───── Entries supplied ─────

(** C8, amended.  Whenever [cmd.Wait] collects a non-zero exit status of
    the runtime, the run returns an error, writes no response, and the
    error carries the bytes captured from the standard error of the
    process: in the [Stderr] field of the exit error in the xfn-oci
    generation, in the message that wraps it in the function-runtime-oci
    generation.  [cmd.Wait] collects the status in every world where each
    step up to the start of the runtime succeeds, the runtime exits with
    that status and both of its streams are read through the limit without
    a read error.  When the read of the standard output, or after it the
    read of the standard error, meets a read error instead, the run returns
    that read error, wrapped, without waiting for the process and without
    a response. *)
Theorem nonzero_exit_reports_stderr (w : World) (code : Z) :
  code <> 0 ->
  (forall (c : XfnSpark.Command) (registry defaultImage : string),
     let n := XfnSpark.MaxStdioBytes c in
     let out := call (XfnSpark.Run w c registry defaultImage) in
     (In (EvWait (Exited code)) (trace out) ->
      completion out
      = Returned (Some (Wrapped
          (exec_ExitError code (captured n (proc_stderr (process w))))
          XfnSpark.errRuntime)) /\
      written (trace out) = []) /\
     (forall req conf,
        XfnReach.started w c registry defaultImage req conf ->
        exits_with (XfnReach.context conf) (process w) code ->
        (reads_clean n (proc_stdout (process w)) (stdout_fault (process w)) ->
         reads_clean n (proc_stderr (process w)) (stderr_fault (process w)) ->
         In (EvWait (Exited code)) (trace out)) /\
        (forall e,
           reads_faulty n (proc_stdout (process w)) (stdout_fault (process w)) e ->
           completion out = Returned (Some (Wrapped e XfnSpark.errRuntime)) /\
           (forall f, ~ In (EvWait f) (trace out)) /\
           written (trace out) = []) /\
        (forall e,
           reads_clean n (proc_stdout (process w)) (stdout_fault (process w)) ->
           reads_faulty n (proc_stderr (process w)) (stderr_fault (process w)) e ->
           completion out = Returned (Some (Wrapped e XfnSpark.errRuntime)) /\
           (forall f, ~ In (EvWait f) (trace out)) /\
           written (trace out) = []))) /\
  (forall (c : Spark.Command) (args : Config.Args),
     let n := Spark.MaxStdioBytes c in
     let out := call (Spark.Run w c args) in
     (In (EvWait (Exited code)) (trace out) ->
      completion out
      = Returned (Some (Wrapped (exec_ExitError code [])
          (String.append "while waiting for command: "
             (string_of_list_byte (captured n (proc_stderr (process w))))))) /\
      written (trace out) = []) /\
     (forall req,
        SparkReach.started w c args req ->
        exits_with context_Background (process w) code ->
        (reads_clean n (proc_stdout (process w)) (stdout_fault (process w)) ->
         reads_clean n (proc_stderr (process w)) (stderr_fault (process w)) ->
         In (EvWait (Exited code)) (trace out)) /\
        (forall e,
           reads_faulty n (proc_stdout (process w)) (stdout_fault (process w)) e ->
           completion out = Returned (Some (Wrapped e "cannot read stdout")) /\
           (forall f, ~ In (EvWait f) (trace out)) /\
           written (trace out) = []) /\
        (forall e,
           reads_clean n (proc_stdout (process w)) (stdout_fault (process w)) ->
           reads_faulty n (proc_stderr (process w)) (stderr_fault (process w)) e ->
           completion out = Returned (Some (Wrapped e "cannot read stderr")) /\
           (forall f, ~ In (EvWait f) (trace out)) /\
           written (trace out) = []))).
Proof.
  intros Hne. split.
  - intros c registry defaultImage n out. subst n out. split.
    + run_cases.
      all: intros Hin; in_trace Hin.
      all: injection Hin as ->.
      all: try match goal with
               | H : (_ =? 0) = true |- _ => apply Z.eqb_eq in H; congruence
               end.
      all: read_captured.
      all: split; reflexivity.
    + intros req conf Hs He. split; [| split].
      * intros Ho Her.
        rewrite (xfn_run_nonzero_exit w c registry defaultImage req conf code
                   Hs He Ho Her Hne).
        cbn. tauto.
      * intros e Ho.
        rewrite (xfn_run_stdout_fault w c registry defaultImage req conf code e
                   Hs He Ho).
        cbn. split; [reflexivity |]. split; [| reflexivity].
        intros f H. in_trace H.
      * intros e Ho Her.
        rewrite (xfn_run_stderr_fault w c registry defaultImage req conf code e
                   Hs He Ho Her).
        cbn. split; [reflexivity |]. split; [| reflexivity].
        intros f H. in_trace H.
  - intros c args n out. subst n out. split.
    + run_cases.
      all: intros Hin; in_trace Hin.
      all: injection Hin as ->.
      all: try match goal with
               | H : (_ =? 0) = true |- _ => apply Z.eqb_eq in H; congruence
               end.
      all: read_captured.
      all: split; reflexivity.
    + intros req Hs He. split; [| split].
      * intros Ho Her.
        rewrite (spark_run_nonzero_exit w c args req code Hs He Ho Her Hne).
        cbn. tauto.
      * intros e Ho.
        rewrite (spark_run_stdout_fault w c args req code e Hs He Ho).
        cbn. split; [reflexivity |]. split; [| reflexivity].
        intros f H. in_trace H.
      * intros e Ho Her.
        rewrite (spark_run_stderr_fault w c args req code e Hs He Ho Her).
        cbn. split; [reflexivity |]. split; [| reflexivity].
        intros f H. in_trace H.
Qed.

Lemma nonzero_exit_reports_stderr_witness :
  completion (call (XfnSpark.Run
                      (sample_world None (Ok []) (sample_faulty_process 3 None) None)
                      (sample_xfn_command 4) "index.docker.io" ""))
  = Returned (Some (Wrapped (exec_ExitError 3 (list_byte_of_string "diag"))
                      XfnSpark.errRuntime)) /\
  completion (call (Spark.Run
                      (sample_world None (Ok [])
                         (sample_faulty_process 2
                            (Some (errors_New "read |0: file already closed")))
                         None)
                      (sample_spark_command 0) sample_args))
  = Returned (Some (Wrapped (errors_New "read |0: file already closed")
                      "cannot read stderr")).
Proof.
  split.
  - pose proof (proj1 (nonzero_exit_reports_stderr
                  (sample_world None (Ok []) (sample_faulty_process 3 None) None) 3
                  ltac:(discriminate))
                  (sample_xfn_command 4) "index.docker.io" "") as [Hw Hl].
    apply Hw.
    apply (proj1 (Hl sample_request (sample_config None)
                    (sample_world_xfn_started None (sample_faulty_process 3 None) None 4)
                    eq_refl)).
    + left. reflexivity.
    + left. reflexivity.
  - pose proof (proj2 (nonzero_exit_reports_stderr
                  (sample_world None (Ok [])
                     (sample_faulty_process 2
                        (Some (errors_New "read |0: file already closed"))) None) 2
                  ltac:(discriminate))
                  (sample_spark_command 0) sample_args) as [_ Hl].
    apply (proj2 (proj2 (Hl sample_request
                    (sample_world_spark_started None
                       (sample_faulty_process 2
                          (Some (errors_New "read |0: file already closed"))) None 0)
                    eq_refl))).
    + left. reflexivity.
    + split; [reflexivity | left; reflexivity].
Defined.

(** ** The bundling strategy *)

(** C7, as stated, fails: a run that cannot read its request from
    standard input returns before it probes the cache directory, and
    selects no bundler; in both generations. *)
Lemma run_without_request_never_probes :
  let fault := errors_New "read /dev/stdin: input/output error" in
  let w := set_stdin (sample_world None (Ok []) (sample_process (Exits 1000 0)) None)
             (mkReader [] (Fault fault)) in
  let xfn := call (XfnSpark.Run w (sample_xfn_command 0) "index.docker.io" "") in
  let oci := call (Spark.Run w (sample_spark_command 0) sample_args) in
  completion xfn = Returned (Some (Wrapped fault XfnSpark.errReadRequest)) /\
  (forall dir, ~ In (EvSupported dir) (trace xfn)) /\
  (forall k ok, ~ In (EvBundle k ok) (trace xfn)) /\
  completion oci = Returned (Some (Wrapped fault Spark.errReadRequest)) /\
  (forall dir, ~ In (EvSupported dir) (trace oci)) /\
  (forall k ok, ~ In (EvBundle k ok) (trace oci)).
Proof.
  cbn. repeat split; intros; intro H; exact H.
Qed.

─────

### Work to be completed
Lines from the top of the entries above to the line that contains "read of the standard error, meets" should be set down exactly, please, with both ends kept and nothing added.

### Result of this exercise
(** C8, amended.  Whenever [cmd.Wait] collects a non-zero exit status of
    the runtime, the run returns an error, writes no response, and the
    error carries the bytes captured from the standard error of the
    process: in the [Stderr] field of the exit error in the xfn-oci
    generation, in the message that wraps it in the function-runtime-oci
    generation.  [cmd.Wait] collects the status in every world where each
    step up to the start of the runtime succeeds, the runtime exits with
    that status and both of its streams are read through the limit without
    a read error.  When the read of the standard output, or after it the
    read of the standard error, meets a read error instead, the run returns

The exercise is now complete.